(** C2, as the code has it: after a failure the queue processor schedules
    a retry if and only if the event's retry count is below the fixed
    limit of 3, and otherwise stores the failure as the event's result, the
    event staying failed; the retry use case passes over an event as out of
    attempts if and only if its retry count has reached the [max_retries]
    it was called with, and leaves an event below that limit alone until
    its backoff has elapsed. The policy of the owning action (its semantic, its
    [max_retries], its expiry) takes no part in either decision. *)
Theorem retry_allowed_iff_count_below_limit
    (env : Collaborators) (now : Z) (event : Event) (error : option string)
    (calls : list RepoCall) :
  let r := ProcessEventQueue._handle_failure env now event error calls in
  (fst r = true <-> get_retry_count env (event_id event) < 3)
  /\ (fst r = true ->
      snd r = calls ++ [update_status (event_id event) "failed" now error None;
                        schedule_retry (event_id event)])
  /\ (fst r = false ->
      snd r = calls ++ [update_status (event_id event) "failed" now error None;
                        store_result (event_id event) false None error])
  /\ (forall max_retries stats,
        (RetryFailedEvents.max_attempts
           (fst (RetryFailedEvents.retry_event env now max_retries (stats, calls) event))
         = RetryFailedEvents.max_attempts stats + 1
         <-> max_retries <= get_retry_count env (event_id event))
        /\ (max_retries <= get_retry_count env (event_id event) ->
            snd (RetryFailedEvents.retry_event env now max_retries (stats, calls) event)
            = calls)
        /\ (get_retry_count env (event_id event) < max_retries ->
            RetryFailedEvents._should_retry_now now event
              (RetryFailedEvents._calculate_backoff (get_retry_count env (event_id event)))
            = false ->
            RetryFailedEvents.retry_event env now max_retries (stats, calls) event
            = (stats, calls))).
Proof.
  unfold ProcessEventQueue._handle_failure. cbv zeta.
  destruct (Z.ltb_spec (get_retry_count env (event_id event)) 3) as [Hlt|Hge]; simpl.
  - split; [tauto|]. split; [intros _; now rewrite <- app_assoc|].
    split; [discriminate|]. intros max_retries stats.
    unfold RetryFailedEvents.retry_event.
    destruct (Z.leb_spec max_retries (get_retry_count env (event_id event))); simpl.
    + split; [tauto|]. split; [reflexivity | lia].
    + split; [|split; [lia | intros _ ->; reflexivity]]. split; [|lia].
      destruct (negb _); simpl; [lia|].
      destruct (actions env !! action_id event); simpl; [|lia].
      destruct (action_execute env _ _) as [res|e]; simpl; [|lia].
      destruct (success res); simpl; lia.
  - split; [split; [discriminate | lia]|]. split; [discriminate|].
    split; [intros _; now rewrite <- app_assoc|]. intros max_retries stats.
    unfold RetryFailedEvents.retry_event.
    destruct (Z.leb_spec max_retries (get_retry_count env (event_id event))); simpl.
    + split; [tauto|]. split; [reflexivity | lia].
    + split; [|split; [lia | intros _ ->; reflexivity]]. split; [|lia].
      destruct (negb _); simpl; [lia|].
      destruct (actions env !! action_id event); simpl; [|lia].
      destruct (action_execute env _ _) as [res|e]; simpl; [|lia].
      destruct (success res); simpl; lia.
Qed.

# Exercise instructions
Please write out all the data above, exactly as it reads.

# Solution to the exercise
(** C2, as the code has it: after a failure the queue processor schedules
    a retry if and only if the event's retry count is below the fixed
    limit of 3, and otherwise stores the failure as the event's result, the
    event staying failed; the retry use case passes over an event as out of
    attempts if and only if its retry count has reached the [max_retries]
    it was called with, and leaves an event below that limit alone until
    its backoff has elapsed. The policy of the owning action (its semantic, its
    [max_retries], its expiry) takes no part in either decision. *)
Theorem retry_allowed_iff_count_below_limit
    (env : Collaborators) (now : Z) (event : Event) (error : option string)
    (calls : list RepoCall) :
  let r := ProcessEventQueue._handle_failure env now event error calls in
  (fst r = true <-> get_retry_count env (event_id event) < 3)
  /\ (fst r = true ->
      snd r = calls ++ [update_status (event_id event) "failed" now error None;
                        schedule_retry (event_id event)])
  /\ (fst r = false ->
      snd r = calls ++ [update_status (event_id event) "failed" now error None;
                        store_result (event_id event) false None error])
  /\ (forall max_retries stats,
        (RetryFailedEvents.max_attempts
           (fst (RetryFailedEvents.retry_event env now max_retries (stats, calls) event))
         = RetryFailedEvents.max_attempts stats + 1
         <-> max_retries <= get_retry_count env (event_id event))
        /\ (max_retries <= get_retry_count env (event_id event) ->
            snd (RetryFailedEvents.retry_event env now max_retries (stats, calls) event)
            = calls)
        /\ (get_retry_count env (event_id event) < max_retries ->
            RetryFailedEvents._should_retry_now now event
              (RetryFailedEvents._calculate_backoff (get_retry_count env (event_id event)))
            = false ->
            RetryFailedEvents.retry_event env now max_retries (stats, calls) event
            = (stats, calls))).
Proof.
  unfold ProcessEventQueue._handle_failure. cbv zeta.
  destruct (Z.ltb_spec (get_retry_count env (event_id event)) 3) as [Hlt|Hge]; simpl.
  - split; [tauto|]. split; [intros _; now rewrite <- app_assoc|].
    split; [discriminate|]. intros max_retries stats.
    unfold RetryFailedEvents.retry_event.
    destruct (Z.leb_spec max_retries (get_retry_count env (event_id event))); simpl.
    + split; [tauto|]. split; [reflexivity | lia].
    + split; [|split; [lia | intros _ ->; reflexivity]]. split; [|lia].
      destruct (negb _); simpl; [lia|].
      destruct (actions env !! action_id event); simpl; [|lia].
      destruct (action_execute env _ _) as [res|e]; simpl; [|lia].
      destruct (success res); simpl; lia.
  - split; [split; [discriminate | lia]|]. split; [discriminate|].
    split; [intros _; now rewrite <- app_assoc|]. intros max_retries stats.
    unfold RetryFailedEvents.retry_event.
    destruct (Z.leb_spec max_retries (get_retry_count env (event_id event))); simpl.
    + split; [tauto|]. split; [reflexivity | lia].
    + split; [|split; [lia | intros _ ->; reflexivity]]. split; [|lia].
      destruct (negb _); simpl; [lia|].
      destruct (actions env !! action_id event); simpl; [|lia].
      destruct (action_execute env _ _) as [res|e]; simpl; [|lia].
      destruct (success res); simpl; lia.
Qed.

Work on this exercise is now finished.